Required work →
Look below for the line containing "- intros wm wm' w Hle. unfold closed. lia."; from there through the line containing "apply set_eq. intros", both lines included, please set down each line exactly and nothing else.

Collected data
[Start of Attachment]

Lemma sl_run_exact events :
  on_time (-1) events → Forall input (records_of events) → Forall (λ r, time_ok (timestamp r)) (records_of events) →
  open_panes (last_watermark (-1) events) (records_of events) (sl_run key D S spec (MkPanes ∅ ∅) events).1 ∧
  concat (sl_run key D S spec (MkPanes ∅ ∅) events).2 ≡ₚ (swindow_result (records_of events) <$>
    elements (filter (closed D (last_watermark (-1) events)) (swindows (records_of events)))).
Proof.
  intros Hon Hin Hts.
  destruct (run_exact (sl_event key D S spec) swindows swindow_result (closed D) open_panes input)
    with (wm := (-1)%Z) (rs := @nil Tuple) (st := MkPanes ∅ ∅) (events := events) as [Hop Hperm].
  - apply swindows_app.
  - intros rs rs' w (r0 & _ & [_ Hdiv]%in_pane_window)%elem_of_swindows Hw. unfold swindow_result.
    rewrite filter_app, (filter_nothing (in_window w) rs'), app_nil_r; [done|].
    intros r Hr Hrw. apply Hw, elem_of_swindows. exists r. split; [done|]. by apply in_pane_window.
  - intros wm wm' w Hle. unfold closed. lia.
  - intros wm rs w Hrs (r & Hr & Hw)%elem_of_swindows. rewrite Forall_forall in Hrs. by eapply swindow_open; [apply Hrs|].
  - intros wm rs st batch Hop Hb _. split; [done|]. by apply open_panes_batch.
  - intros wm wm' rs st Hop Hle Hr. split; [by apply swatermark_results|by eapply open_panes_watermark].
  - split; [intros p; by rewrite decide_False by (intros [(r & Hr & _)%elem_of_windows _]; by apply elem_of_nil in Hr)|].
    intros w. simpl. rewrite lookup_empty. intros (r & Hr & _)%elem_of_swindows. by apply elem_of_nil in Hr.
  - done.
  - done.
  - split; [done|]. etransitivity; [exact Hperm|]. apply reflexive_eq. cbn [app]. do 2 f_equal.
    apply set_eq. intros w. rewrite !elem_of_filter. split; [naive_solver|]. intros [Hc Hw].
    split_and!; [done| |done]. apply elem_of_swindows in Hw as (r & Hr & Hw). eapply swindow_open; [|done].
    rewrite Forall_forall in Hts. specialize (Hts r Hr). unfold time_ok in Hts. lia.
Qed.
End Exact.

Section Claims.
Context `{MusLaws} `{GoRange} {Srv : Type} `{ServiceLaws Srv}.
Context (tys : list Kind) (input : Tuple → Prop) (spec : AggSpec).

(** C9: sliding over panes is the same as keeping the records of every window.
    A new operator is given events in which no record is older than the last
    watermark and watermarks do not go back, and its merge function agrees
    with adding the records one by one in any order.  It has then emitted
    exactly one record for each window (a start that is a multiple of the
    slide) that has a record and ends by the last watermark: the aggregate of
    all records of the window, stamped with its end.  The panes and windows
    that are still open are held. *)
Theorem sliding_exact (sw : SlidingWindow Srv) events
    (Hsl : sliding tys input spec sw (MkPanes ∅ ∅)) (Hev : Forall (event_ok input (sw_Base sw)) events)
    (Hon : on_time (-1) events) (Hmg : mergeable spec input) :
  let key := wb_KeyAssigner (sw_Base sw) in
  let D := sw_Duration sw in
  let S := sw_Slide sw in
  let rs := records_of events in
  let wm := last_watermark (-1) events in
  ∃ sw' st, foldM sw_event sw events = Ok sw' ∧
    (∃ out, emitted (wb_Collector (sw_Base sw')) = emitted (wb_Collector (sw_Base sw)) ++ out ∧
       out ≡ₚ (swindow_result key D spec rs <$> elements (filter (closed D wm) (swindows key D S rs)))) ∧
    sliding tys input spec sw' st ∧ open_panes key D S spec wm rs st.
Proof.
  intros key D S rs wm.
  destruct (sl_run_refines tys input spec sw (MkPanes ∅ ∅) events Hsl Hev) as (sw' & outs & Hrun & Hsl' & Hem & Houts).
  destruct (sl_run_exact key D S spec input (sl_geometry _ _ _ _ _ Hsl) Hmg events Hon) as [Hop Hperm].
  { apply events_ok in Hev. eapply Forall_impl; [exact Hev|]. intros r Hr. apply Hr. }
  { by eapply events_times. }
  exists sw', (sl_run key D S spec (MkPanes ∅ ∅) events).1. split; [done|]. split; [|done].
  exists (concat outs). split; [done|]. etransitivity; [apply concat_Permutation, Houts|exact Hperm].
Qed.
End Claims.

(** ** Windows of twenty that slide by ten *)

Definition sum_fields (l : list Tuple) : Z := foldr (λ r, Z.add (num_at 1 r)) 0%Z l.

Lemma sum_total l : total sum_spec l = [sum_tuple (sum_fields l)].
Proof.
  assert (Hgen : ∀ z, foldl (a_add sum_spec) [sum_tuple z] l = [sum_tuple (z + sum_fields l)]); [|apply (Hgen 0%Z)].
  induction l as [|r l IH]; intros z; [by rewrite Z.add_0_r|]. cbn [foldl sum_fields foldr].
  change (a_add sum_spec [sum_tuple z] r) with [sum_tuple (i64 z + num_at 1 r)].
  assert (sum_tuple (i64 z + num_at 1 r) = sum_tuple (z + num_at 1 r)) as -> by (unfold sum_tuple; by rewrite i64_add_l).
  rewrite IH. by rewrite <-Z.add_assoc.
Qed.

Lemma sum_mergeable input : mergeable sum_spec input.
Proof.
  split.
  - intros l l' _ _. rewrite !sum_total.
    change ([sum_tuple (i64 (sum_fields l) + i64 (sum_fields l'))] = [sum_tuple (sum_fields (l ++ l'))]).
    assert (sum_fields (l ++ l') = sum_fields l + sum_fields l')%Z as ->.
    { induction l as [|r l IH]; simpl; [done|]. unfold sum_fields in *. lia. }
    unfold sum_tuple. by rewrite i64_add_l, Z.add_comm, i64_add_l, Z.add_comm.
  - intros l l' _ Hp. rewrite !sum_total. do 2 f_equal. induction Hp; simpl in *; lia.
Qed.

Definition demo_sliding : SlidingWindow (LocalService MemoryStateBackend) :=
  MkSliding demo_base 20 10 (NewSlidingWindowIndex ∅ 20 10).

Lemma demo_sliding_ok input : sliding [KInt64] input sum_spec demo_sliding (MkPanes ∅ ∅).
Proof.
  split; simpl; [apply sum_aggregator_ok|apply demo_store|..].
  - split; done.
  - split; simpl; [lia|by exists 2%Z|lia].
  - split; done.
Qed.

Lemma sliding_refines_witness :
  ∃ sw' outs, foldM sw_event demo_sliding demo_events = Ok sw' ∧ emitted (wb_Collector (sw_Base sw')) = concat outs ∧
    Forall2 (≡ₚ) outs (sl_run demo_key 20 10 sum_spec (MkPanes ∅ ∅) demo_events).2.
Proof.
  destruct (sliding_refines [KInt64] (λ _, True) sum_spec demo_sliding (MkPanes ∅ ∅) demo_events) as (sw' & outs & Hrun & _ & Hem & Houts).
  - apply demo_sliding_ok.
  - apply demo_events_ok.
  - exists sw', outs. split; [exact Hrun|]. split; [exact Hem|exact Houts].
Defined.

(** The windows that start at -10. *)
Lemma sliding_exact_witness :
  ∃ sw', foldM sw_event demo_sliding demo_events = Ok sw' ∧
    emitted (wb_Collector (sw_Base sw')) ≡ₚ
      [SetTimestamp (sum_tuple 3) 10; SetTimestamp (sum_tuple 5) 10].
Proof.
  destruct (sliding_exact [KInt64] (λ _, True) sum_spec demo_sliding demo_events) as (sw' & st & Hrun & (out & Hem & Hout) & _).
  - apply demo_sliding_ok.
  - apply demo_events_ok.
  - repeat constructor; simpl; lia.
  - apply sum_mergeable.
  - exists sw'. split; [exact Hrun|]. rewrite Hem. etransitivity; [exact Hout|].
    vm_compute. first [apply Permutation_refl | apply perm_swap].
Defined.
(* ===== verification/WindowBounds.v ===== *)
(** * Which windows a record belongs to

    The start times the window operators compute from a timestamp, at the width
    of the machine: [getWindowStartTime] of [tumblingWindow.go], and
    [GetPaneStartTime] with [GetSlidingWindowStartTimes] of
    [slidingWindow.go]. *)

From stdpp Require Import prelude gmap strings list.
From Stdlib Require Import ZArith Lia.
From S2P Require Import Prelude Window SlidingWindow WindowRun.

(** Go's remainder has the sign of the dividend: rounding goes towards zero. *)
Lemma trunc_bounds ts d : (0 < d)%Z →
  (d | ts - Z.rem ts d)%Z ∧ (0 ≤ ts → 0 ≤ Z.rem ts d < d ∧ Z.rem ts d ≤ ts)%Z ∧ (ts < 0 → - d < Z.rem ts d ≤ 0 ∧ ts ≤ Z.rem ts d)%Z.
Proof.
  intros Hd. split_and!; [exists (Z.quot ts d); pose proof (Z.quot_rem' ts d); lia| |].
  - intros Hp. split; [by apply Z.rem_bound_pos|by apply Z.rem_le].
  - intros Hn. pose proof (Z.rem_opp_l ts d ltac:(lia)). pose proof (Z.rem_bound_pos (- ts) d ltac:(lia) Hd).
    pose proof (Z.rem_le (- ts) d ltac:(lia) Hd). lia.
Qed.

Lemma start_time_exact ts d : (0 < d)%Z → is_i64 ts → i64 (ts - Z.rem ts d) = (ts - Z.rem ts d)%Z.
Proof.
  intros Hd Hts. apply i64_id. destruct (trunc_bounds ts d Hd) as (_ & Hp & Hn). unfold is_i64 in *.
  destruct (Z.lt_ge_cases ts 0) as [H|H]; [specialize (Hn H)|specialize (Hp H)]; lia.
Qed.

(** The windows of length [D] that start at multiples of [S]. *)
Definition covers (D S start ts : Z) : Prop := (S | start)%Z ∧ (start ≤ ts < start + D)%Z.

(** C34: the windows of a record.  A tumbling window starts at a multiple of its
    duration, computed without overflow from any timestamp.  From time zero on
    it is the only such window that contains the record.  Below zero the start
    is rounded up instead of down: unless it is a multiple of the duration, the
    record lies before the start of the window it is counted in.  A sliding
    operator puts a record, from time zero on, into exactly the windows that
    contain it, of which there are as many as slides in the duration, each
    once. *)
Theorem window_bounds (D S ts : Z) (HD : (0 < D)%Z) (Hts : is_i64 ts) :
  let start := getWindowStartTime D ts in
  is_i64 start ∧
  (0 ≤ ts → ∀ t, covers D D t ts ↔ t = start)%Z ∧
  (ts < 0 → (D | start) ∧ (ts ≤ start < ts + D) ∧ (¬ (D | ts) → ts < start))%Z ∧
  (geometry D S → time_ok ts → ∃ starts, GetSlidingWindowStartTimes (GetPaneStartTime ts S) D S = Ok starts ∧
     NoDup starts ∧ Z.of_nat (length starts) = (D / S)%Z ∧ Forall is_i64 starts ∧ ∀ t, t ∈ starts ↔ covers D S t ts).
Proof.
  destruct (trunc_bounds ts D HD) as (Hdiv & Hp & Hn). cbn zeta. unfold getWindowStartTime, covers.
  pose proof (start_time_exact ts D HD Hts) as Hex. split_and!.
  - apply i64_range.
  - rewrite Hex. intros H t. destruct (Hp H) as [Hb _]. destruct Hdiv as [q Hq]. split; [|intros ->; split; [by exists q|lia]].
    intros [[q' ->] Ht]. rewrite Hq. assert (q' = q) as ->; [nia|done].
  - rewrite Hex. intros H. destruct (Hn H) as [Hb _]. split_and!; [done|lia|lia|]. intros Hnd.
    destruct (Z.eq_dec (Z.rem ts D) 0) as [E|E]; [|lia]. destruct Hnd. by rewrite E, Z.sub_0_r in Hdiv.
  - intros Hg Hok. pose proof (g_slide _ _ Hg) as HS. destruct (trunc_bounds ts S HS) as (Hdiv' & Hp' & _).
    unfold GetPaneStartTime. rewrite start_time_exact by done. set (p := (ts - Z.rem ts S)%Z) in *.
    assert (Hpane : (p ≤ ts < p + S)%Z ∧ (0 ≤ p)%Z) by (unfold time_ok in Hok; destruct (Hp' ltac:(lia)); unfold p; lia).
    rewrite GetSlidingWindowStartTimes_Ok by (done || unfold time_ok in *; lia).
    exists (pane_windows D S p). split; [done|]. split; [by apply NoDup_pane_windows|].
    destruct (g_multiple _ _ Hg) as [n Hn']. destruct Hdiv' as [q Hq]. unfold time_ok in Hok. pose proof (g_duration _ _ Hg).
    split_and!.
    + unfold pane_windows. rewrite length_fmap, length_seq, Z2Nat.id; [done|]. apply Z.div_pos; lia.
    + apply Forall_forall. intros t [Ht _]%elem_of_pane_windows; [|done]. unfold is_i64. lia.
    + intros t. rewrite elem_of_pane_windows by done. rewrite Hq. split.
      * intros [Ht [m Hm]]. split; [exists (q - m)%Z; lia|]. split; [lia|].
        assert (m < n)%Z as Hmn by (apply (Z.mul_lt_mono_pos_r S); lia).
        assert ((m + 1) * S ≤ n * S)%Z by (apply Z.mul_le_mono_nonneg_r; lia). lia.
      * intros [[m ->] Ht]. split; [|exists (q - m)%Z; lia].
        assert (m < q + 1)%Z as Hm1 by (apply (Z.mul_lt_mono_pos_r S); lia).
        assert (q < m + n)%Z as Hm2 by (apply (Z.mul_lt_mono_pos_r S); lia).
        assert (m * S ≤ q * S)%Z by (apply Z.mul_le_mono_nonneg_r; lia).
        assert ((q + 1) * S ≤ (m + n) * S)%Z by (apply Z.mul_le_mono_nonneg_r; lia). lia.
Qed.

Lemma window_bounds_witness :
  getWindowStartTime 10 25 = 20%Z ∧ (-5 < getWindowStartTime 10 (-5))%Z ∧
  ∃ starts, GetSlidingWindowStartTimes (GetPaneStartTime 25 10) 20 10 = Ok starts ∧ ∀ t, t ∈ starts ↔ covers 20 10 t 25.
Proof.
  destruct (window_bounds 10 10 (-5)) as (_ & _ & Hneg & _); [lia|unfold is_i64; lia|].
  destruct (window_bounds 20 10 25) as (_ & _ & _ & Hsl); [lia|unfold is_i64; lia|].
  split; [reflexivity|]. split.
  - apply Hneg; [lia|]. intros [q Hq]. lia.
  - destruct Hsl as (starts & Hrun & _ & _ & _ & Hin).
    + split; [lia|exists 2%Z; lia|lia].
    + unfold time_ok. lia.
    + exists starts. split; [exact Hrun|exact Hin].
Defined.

[End of Attachment]

Written response →
  - intros wm wm' w Hle. unfold closed. lia.
  - intros wm rs w Hrs (r & Hr & Hw)%elem_of_swindows. rewrite Forall_forall in Hrs. by eapply swindow_open; [apply Hrs|].
  - intros wm rs st batch Hop Hb _. split; [done|]. by apply open_panes_batch.
  - intros wm wm' rs st Hop Hle Hr. split; [by apply swatermark_results|by eapply open_panes_watermark].
  - split; [intros p; by rewrite decide_False by (intros [(r & Hr & _)%elem_of_windows _]; by apply elem_of_nil in Hr)|].
    intros w. simpl. rewrite lookup_empty. intros (r & Hr & _)%elem_of_swindows. by apply elem_of_nil in Hr.
  - done.
  - done.
  - split; [done|]. etransitivity; [exact Hperm|]. apply reflexive_eq. cbn [app]. do 2 f_equal.
    apply set_eq. intros w. rewrite !elem_of_filter. split; [naive_solver|]. intros [Hc Hw].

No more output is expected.